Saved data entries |

[Start of section]

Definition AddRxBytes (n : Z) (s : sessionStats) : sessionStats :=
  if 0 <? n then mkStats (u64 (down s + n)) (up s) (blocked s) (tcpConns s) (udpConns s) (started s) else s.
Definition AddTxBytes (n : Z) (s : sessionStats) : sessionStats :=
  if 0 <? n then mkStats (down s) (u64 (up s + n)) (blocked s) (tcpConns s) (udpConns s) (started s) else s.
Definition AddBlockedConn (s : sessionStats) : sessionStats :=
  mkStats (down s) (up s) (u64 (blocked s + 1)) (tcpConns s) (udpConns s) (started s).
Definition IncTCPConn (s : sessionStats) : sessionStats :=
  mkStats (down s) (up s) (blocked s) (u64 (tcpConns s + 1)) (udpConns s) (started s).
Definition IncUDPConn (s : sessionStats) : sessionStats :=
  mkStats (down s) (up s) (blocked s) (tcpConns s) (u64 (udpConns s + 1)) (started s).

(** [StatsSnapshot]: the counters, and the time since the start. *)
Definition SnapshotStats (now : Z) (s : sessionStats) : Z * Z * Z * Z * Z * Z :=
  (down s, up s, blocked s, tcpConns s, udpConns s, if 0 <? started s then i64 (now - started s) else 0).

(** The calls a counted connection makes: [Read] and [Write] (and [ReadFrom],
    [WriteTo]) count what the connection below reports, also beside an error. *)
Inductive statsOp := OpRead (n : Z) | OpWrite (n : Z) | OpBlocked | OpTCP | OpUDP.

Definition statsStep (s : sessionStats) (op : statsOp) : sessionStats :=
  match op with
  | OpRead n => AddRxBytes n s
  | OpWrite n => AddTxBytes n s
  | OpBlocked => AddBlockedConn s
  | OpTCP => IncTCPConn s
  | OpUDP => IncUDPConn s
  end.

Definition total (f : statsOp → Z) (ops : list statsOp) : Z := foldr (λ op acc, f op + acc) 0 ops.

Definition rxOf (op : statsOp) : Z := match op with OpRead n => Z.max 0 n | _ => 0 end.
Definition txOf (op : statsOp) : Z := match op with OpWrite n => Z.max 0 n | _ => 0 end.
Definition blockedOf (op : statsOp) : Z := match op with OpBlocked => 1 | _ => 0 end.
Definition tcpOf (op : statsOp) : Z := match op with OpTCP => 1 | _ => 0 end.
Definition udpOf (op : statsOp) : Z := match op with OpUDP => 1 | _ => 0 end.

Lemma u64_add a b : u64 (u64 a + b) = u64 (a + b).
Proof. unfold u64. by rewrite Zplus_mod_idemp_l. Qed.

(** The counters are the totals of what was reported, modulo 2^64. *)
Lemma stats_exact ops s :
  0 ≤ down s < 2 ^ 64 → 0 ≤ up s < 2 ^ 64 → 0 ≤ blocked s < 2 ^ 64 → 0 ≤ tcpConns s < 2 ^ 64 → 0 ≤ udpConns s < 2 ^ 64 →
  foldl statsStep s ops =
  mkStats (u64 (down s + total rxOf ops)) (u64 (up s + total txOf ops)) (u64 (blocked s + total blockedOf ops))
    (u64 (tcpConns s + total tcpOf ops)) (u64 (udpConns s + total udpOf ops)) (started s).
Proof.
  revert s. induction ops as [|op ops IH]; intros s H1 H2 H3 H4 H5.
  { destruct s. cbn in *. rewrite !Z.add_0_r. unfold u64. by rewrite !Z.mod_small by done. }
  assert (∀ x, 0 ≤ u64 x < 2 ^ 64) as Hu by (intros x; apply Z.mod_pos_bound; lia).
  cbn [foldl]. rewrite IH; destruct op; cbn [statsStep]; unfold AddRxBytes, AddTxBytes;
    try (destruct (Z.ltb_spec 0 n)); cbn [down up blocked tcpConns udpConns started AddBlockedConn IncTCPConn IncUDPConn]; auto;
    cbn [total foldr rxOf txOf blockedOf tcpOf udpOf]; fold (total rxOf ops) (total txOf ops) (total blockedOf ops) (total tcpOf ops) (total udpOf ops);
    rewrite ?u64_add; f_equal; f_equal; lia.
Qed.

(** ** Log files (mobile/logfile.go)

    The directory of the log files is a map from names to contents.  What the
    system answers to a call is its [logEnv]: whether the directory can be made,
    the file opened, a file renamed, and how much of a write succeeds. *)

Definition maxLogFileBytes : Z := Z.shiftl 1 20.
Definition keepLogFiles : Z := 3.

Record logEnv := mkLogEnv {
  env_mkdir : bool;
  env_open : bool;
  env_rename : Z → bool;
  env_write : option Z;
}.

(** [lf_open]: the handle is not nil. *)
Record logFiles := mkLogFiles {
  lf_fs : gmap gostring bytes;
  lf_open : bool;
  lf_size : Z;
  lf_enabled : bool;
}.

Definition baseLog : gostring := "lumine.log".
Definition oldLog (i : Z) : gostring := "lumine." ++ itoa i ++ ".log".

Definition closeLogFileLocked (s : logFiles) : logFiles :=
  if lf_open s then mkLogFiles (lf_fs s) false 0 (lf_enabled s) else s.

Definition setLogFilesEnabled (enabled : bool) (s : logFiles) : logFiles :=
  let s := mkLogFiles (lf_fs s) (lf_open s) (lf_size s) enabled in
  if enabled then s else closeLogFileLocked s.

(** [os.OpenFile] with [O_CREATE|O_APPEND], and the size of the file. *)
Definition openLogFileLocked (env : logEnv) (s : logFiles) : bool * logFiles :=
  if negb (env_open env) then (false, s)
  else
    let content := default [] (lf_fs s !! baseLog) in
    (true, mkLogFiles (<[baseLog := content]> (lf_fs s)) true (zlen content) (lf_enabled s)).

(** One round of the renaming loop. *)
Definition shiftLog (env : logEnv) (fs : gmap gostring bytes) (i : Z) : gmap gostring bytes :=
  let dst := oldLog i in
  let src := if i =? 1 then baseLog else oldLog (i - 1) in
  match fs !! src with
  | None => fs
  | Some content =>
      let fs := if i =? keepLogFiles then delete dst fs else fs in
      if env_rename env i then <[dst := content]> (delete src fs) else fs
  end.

[End of section]

What the exercise asks | Give back, unchanged, the line that holds "let fs := if" along with all lines after it through the last line above.

Finished exercise |
      let fs := if i =? keepLogFiles then delete dst fs else fs in
      if env_rename env i then <[dst := content]> (delete src fs) else fs
  end.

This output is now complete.